Comprendre le calcul des consommations énergétiques dans le logement
Lorsque l'on souhaite connaître la performance énergétique d'un appartement ou d'une maison, le diagnostic de performance énergétique (DPE) repose sur l'analyse de cinq postes principaux. Chacun de ces postes représente une part des dépenses énergétiques annuelles du logement. Leur somme donne une vision globale de la consommation et de l'empreinte carbone du bien.
Le chauffage : le plus gros consommateur d’énergie
Le chauffage occupe généralement la première place en termes de dépenses. Dans les bâtiments anciens et peu isolés, il peut constituer entre 60 et 80 % de la consommation totale. Ce poste prend en compte non seulement le type d'appareil utilisé pour chauffer (chaudière, pompe à chaleur, poêle), mais aussi l’isolation des murs et de la toiture ainsi que la qualité des fenêtres. Améliorer ce poste peut donc avoir un impact significatif sur les factures et la performance du logement.
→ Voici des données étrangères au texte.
(** * Diagnostic and remediation engine of the Ansible MCP server

    A shallow embedding of the scoring, log-analysis, correlation and
    auto-heal code of [src/ansible_mcp/server.py], together with the
    properties its specification states about them.

    Conventions of the embedding:
    - Python [str] is [string]; only code points below 128 behave as in
      Python ([lower], [strip], [splitlines], [\d], [\w] are modelled on their
      ASCII fragment).
    - Python [int] is [Z].  A [float] is a [pyfloat]: a rational, one of
      the two infinities, or NaN; only its comparisons with integers are
      used.
    - A dict read with [.get] is a [gmap string _]; a dict that is
      iterated is an association list in insertion order.
    - A raised exception is the [Raise] case of [result]; calls of
      [ansible_task] thread an explicit world and append to a command log. *)

From Stdlib Require Import ZArith QArith Lia Ascii String DecimalString.
From stdpp Require Import base option gmap strings list.

Local Open Scope string_scope.
Local Open Scope list_scope.
Local Open Scope Z_scope.

(** ** Exceptions and results *)

Inductive exn := TypeError | ValueError | IndexError.

Inductive result (A : Type) :=
| Ok (a : A)
| Raise (e : exn).
Arguments Ok {A} a.
Arguments Raise {A} e.

#[global] Instance result_ret : MRet result := fun _ a => Ok a.
#[global] Instance result_bind : MBind result := fun _ _ f r =>
  match r with
  | Ok a => f a
  | Raise e => Raise e
  end.

(** ** The fragment of Python's [str] the engine uses *)

Module PyStr.

Definition code (c : ascii) : Z := Z.of_nat (nat_of_ascii c).

Definition is_digit (c : ascii) : bool := (48 <=? code c) && (code c <=? 57).
Definition is_upper (c : ascii) : bool := (65 <=? code c) && (code c <=? 90).
Definition is_lower (c : ascii) : bool := (97 <=? code c) && (code c <=? 122).

(** [\w] of [re]: letters, digits and the underscore. *)
Definition is_word (c : ascii) : bool :=
  is_digit c || is_upper c || is_lower c || (code c =? 95).

(** [str.isspace]: tab, LF, VT, FF, CR, the separators 28..31, space. *)
Definition is_space (c : ascii) : bool :=
  ((9 <=? code c) && (code c <=? 13)) || ((28 <=? code c) && (code c <=? 32)).

(** Line boundaries of [str.splitlines]: LF, VT, FF, CR, FS, GS, RS. *)
Definition is_linebreak (c : ascii) : bool :=
  ((10 <=? code c) && (code c <=? 13)) || ((28 <=? code c) && (code c <=? 30)).

Definition lower_char (c : ascii) : ascii :=
  if is_upper c then ascii_of_nat (nat_of_ascii c + 32) else c.

Fixpoint lower (s : string) : string :=
  match s with
  | EmptyString => EmptyString
  | String c s' => String (lower_char c) (lower s')
  end.

Fixpoint lstrip (s : string) : string :=
  match s with
  | EmptyString => EmptyString
  | String c s' => if is_space c then lstrip s' else s
  end.

Fixpoint rstrip (s : string) : string :=
  match s with
  | EmptyString => EmptyString
  | String c s' =>
      let r := rstrip s' in
      if is_space c && String.eqb r "" then "" else String c r
  end.

Definition strip (s : string) : string := rstrip (lstrip s).

Definition snoc (s : string) (c : ascii) : string := s +:+ String c "".

(** [s.split(sep)] for a one-character separator: always at least one
    piece. [cur] is the piece being read. *)
Fixpoint split_from (sep : ascii) (s cur : string) : list string :=
  match s with
  | EmptyString => [cur]
  | String c s' =>
      if Ascii.eqb c sep then cur :: split_from sep s' ""
      else split_from sep s' (snoc cur c)
  end.

Definition split (sep : ascii) (s : string) : list string := split_from sep s "".

(** [s.splitlines()]: no piece for a trailing line break, CR LF is one
    break. [after_cr] says the previous character was a CR. *)
Fixpoint splitlines_from (s cur : string) (after_cr : bool) : list string :=
  match s with
  | EmptyString => if String.eqb cur "" then [] else [cur]
  | String c s' =>
      if after_cr && (code c =? 10) then splitlines_from s' cur false
      else if is_linebreak c then cur :: splitlines_from s' "" (code c =? 13)
      else splitlines_from s' (snoc cur c) false
  end.

Definition splitlines (s : string) : list string := splitlines_from s "" false.

(** [needle in hay]. *)
Fixpoint contains (needle hay : string) : bool :=
  String.prefix needle hay ||
  match hay with
  | EmptyString => false
  | String _ hay' => contains needle hay'
  end.

Definition endswith (s suffix : string) : bool :=
  let n := String.length s in
  let k := String.length suffix in
  (k <=? n)%nat && String.eqb (substring (n - k) k s) suffix.

(** [s[:-1]]. *)
Definition drop_last (s : string) : string :=
  substring 0 (String.length s - 1) s.

Fixpoint join (sep : string) (l : list string) : string :=
  match l with
  | [] => ""
  | [x] => x
  | x :: l' => x +:+ sep +:+ join sep l'
  end.

Definition digit_val (c : ascii) : option Z :=
  if is_digit c then Some (code c - 48) else None.

(** Digits of an integer literal given to [int]: single underscores are
    allowed between digits only. *)
Fixpoint int_digits (s : string) (acc : Z) (after_digit : bool) : option Z :=
  match s with
  | EmptyString => if after_digit then Some acc else None
  | String c s' =>
      match digit_val c with
      | Some d => int_digits s' (acc * 10 + d) true
      | None =>
          if (code c =? 95) && after_digit then int_digits s' acc false
          else None
      end
  end.

(** [int(s)]: surrounding whitespace, an optional sign, decimal digits;
    anything else is a [ValueError]. *)
Definition py_int (s : string) : result Z :=
  let body := strip s in
  let parsed :=
    match body with
    | String "+" r => int_digits r 0 false
    | String "-" r => Z.opp <$> int_digits r 0 false
    | _ => int_digits body 0 false
    end in
  match parsed with
  | Some z => Ok z
  | None => Raise ValueError
  end.

(** [str(z)], as interpolated by an f-string. *)
Definition str_of_int (z : Z) : string :=
  DecimalString.NilZero.string_of_int (Z.to_int z).

(** Python list slices [l[-n:]] and [l[:n]]. *)
Definition last_n {A} (n : nat) (l : list A) : list A :=
  drop (length l - n) l.

End PyStr.

(** ** Python values stored in a metrics bag *)

Inductive pyfloat :=
| Finite (q : Q)
| PosInf
| NegInf
| NaN.

Inductive value :=
| VNone
| VBool (b : bool)
| VInt (z : Z)
| VFloat (f : pyfloat)
| VStr (s : string)
| VList (l : list string).

(** [x > k] for a float [x] and an integer literal [k]. *)
Definition float_gt (f : pyfloat) (k : Z) : bool :=
  match f with
  | Finite q => negb (Qle_bool q (inject_Z k))
  | PosInf => true
  | NegInf => false
  | NaN => false
  end.

(** [v > k]: defined on numbers ([bool] is a subclass of [int]), a
    [TypeError] on [None], [str] and [list]. *)
Definition py_gt (v : value) (k : Z) : result bool :=
  match v with
  | VBool b => Ok (Z.b2z b >? k)
  | VInt z => Ok (z >? k)
  | VFloat f => Ok (float_gt f k)
  | VNone | VStr _ | VList _ => Raise TypeError
  end.

(** Truth value of an object, as tested by [if v:] and [not v]. *)
Definition truthy (v : value) : bool :=
  match v with
  | VNone => false
  | VBool b => b
  | VInt z => negb (z =? 0)
  | VFloat (Finite q) => negb (Qeq_bool q 0)
  | VFloat _ => true
  | VStr s => negb (String.eqb s "")
  | VList l => match l with [] => false | _ => true end
  end.

(** The one-character strings obtained by iterating over a [str]. *)
Fixpoint chars (s : string) : list string :=
  match s with
  | EmptyString => []
  | String c s' => String c EmptyString :: chars s'
  end.

(** The elements [len] counts and a comprehension iterates over; a
    [TypeError] for an object without a length. *)
Definition py_elements (v : value) : result (list string) :=
  match v with
  | VList l => Ok l
  | VStr s => Ok (chars s)
  | VNone | VBool _ | VInt _ | VFloat _ => Raise TypeError
  end.

(** ** Health scoring: [_calculate_health_score] *)

Module HealthScorer.

Record HealthAssessment := {
  score : Z;
  level : string;
  issues : list string;
  recommendations : list string
}.

(** The three locals the function updates: [score], [issues],
    [recommendations]. *)
Record locals := {
  l_score : Z;
  l_issues : list string;
  l_recommendations : list string
}.

Definition deduct (d : Z) (issue rec : list string) (st : locals) : locals :=
  {| l_score := l_score st - d;
     l_issues := (l_issues st ++ issue)%list;
     l_recommendations := (l_recommendations st ++ rec)%list |}.

Definition cpu_health (metrics : gmap string value) (st : locals) : result locals :=
  let cpu_usage := default (VInt 0) (metrics !! "cpu_percent") in
  c ← py_gt cpu_usage 90;
  if c : bool then
    Ok (deduct 30 ["Critical CPU usage"]
          ["Identify high CPU processes and optimize or scale"] st)
  else
    c ← py_gt cpu_usage 75;
    if c : bool then
      Ok (deduct 15 ["High CPU usage"]
            ["Monitor CPU trends and prepare for scaling"] st)
    else Ok st.

Definition memory_health (metrics : gmap string value) (st : locals) : result locals :=
  let memory_percent := default (VInt 0) (metrics !! "memory_percent") in
  c ← py_gt memory_percent 95;
  if c : bool then
    Ok (deduct 25 ["Critical memory usage"] ["Free memory or add more RAM"] st)
  else
    c ← py_gt memory_percent 85;
    if c : bool then
      Ok (deduct 10 ["High memory usage"]
            ["Monitor memory consumption patterns"] st)
    else Ok st.

Definition disk_health (metrics : gmap string value) (st : locals) : result locals :=
  let disk_usage := default (VInt 0) (metrics !! "disk_usage_percent") in
  c ← py_gt disk_usage 95;
  if c : bool then
    Ok (deduct 20 ["Critical disk space"] ["Clean up files or expand storage"] st)
  else
    c ← py_gt disk_usage 85;
    if c : bool then
      Ok (deduct 10 ["High disk usage"] ["Plan for disk space expansion"] st)
    else Ok st.

Definition service_health (metrics : gmap string value) (st : locals) : result locals :=
  let failed_services := default (VList []) (metrics !! "failed_services") in
  if truthy failed_services then
    svcs ← py_elements failed_services;
    Ok (deduct (Z.of_nat (length svcs) * 15)
          (map (fun svc => "Service " +:+ svc +:+ " is failed") svcs)
          (map (fun svc => "Investigate and restart " +:+ svc) svcs) st)
  else Ok st.

Definition network_connectivity (metrics : gmap string value) (st : locals) : locals :=
  if negb (truthy (default (VBool true) (metrics !! "network_reachable"))) then
    deduct 20 ["Network connectivity issues"]
      ["Check network configuration and connectivity"] st
  else st.

Definition level_of (score : Z) : string :=
  if score <? 50 then "critical" else if score <? 80 then "warning" else "healthy".

Definition _calculate_health_score (metrics : gmap string value)
  : result HealthAssessment :=
  let st := {| l_score := 100; l_issues := []; l_recommendations := [] |} in
  st ← cpu_health metrics st;
  st ← memory_health metrics st;
  st ← disk_health metrics st;
  st ← service_health metrics st;
  let st := network_connectivity metrics st in
  Ok {| score := Z.max 0 (l_score st);
        level := level_of (l_score st);
        issues := l_issues st;
        recommendations := l_recommendations st |}.

(** A bag typed as the data model types it: the three percentages are
    numbers and [failed_services] is a list, where they are present. *)
Definition is_number (v : value) : bool :=
  match v with
  | VBool _ | VInt _ | VFloat _ => true
  | VNone | VStr _ | VList _ => false
  end.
L’eau chaude sanitaire : un poste souvent sous-évalué
Derrière le chauffage, la production d’eau chaude tient une place importante. Sa contribution dépend surtout de la technologie employée. Les systèmes classiques électriques s’avèrent généralement moins économes que les modèles récents comme les chauffe-eau thermodynamiques. Ce poste, parfois mal estimé par les propriétaires, peut influencer la classification énergétique d’un bien.
Le refroidissement : pas uniquement réservé aux logements climatisés
Si la présence d’un système réversible ou d’une climatisation est prise en compte dans l’évaluation, le risque de surchauffe l’été l’est également. L’étude considère alors l’orientation du logement, les protections solaires comme les volets, ainsi que l’inertie et la capacité d’isolation de la toiture. Même sans équipement spécifique, ce poste peut donc jouer un rôle dans la consommation estimée.
L’éclairage : une évaluation forfaitaire
Que l’on dispose d’ampoules LED ou de modèles plus anciens, l’éclairage est intégré selon une base forfaitaire. Ce choix s’explique par le fait que les occupants peuvent facilement changer ce type d’équipement et que son impact est relativement limité sur le long terme pour la majorité des habitations.
La ventilation et les auxiliaires : un impact parfois insoupçonné
Parmi les postes évalués, celui regroupant la ventilation et autres équipements techniques reste souvent peu visible pour les résidents, alors qu'il peut représenter une part non négligeable des consommations. Les ventilateurs de VMC, les pompes de circulation du chauffage ou les régulateurs fonctionnent généralement en continu. Si le système de ventilation est ancien ou peu performant, il peut alors peser sur la note globale du logement.
Comment ces postes influent sur la note énergétique
Après avoir estimé ensemble ces cinq catégories, le DPE attribue deux classes distinctes. La première indique la consommation d’énergie primaire, exprimée en kWhep/m².an (étiquette énergie). La seconde correspond aux émissions annuelles de gaz à effet de serre, mesurées en kilogrammes de CO₂ par mètre carré (étiquette climat). C’est la moins favorable des deux qui détermine la note affichée sur le diagnostic.
L’évolution du calcul et ses répercussions pour les propriétaires
L’entrée en vigueur du nouveau coefficient de conversion de l’électricité, désormais de 1,9 au lieu de 2,3 depuis janvier 2026, améliore la classe énergétique de nombreux logements chauffés à l’électricité, sans qu’aucun changement technique ou diagnostic supplémentaire ne soit nécessaire. Les propriétaires de ces biens peuvent facilement obtenir une actualisation de leur étiquette directement sur le portail de l’Ademe, ce qui peut leur permettre de louer leur logement même si celui-ci aurait été interdit selon l’ancien barème.
Ce que changent les récentes réglementations
- À partir de janvier 2025, il sera impossible de mettre en location un logement classé G, que ce soit pour une première mise en location ou pour un renouvellement de bail.
- Les habitations en catégorie F seront également concernées par cette interdiction à partir de 2028.
- Enfin, lors de la vente d’une maison individuelle classée F, E, ou G, il est désormais obligatoire de réaliser un audit énergétique en complément du DPE classique. Cet audit propose un plan de rénovation étape par étape.
Pour finir, il apparaît clairement que la ventilation, tout comme les autres postes, mérite d'être prise en compte au même titre que le chauffage ou l’eau chaude. Une bonne connaissance de ces différents postes permet d’optimiser la performance globale de son logement et de mieux répondre aux exigences réglementaires en vigueur.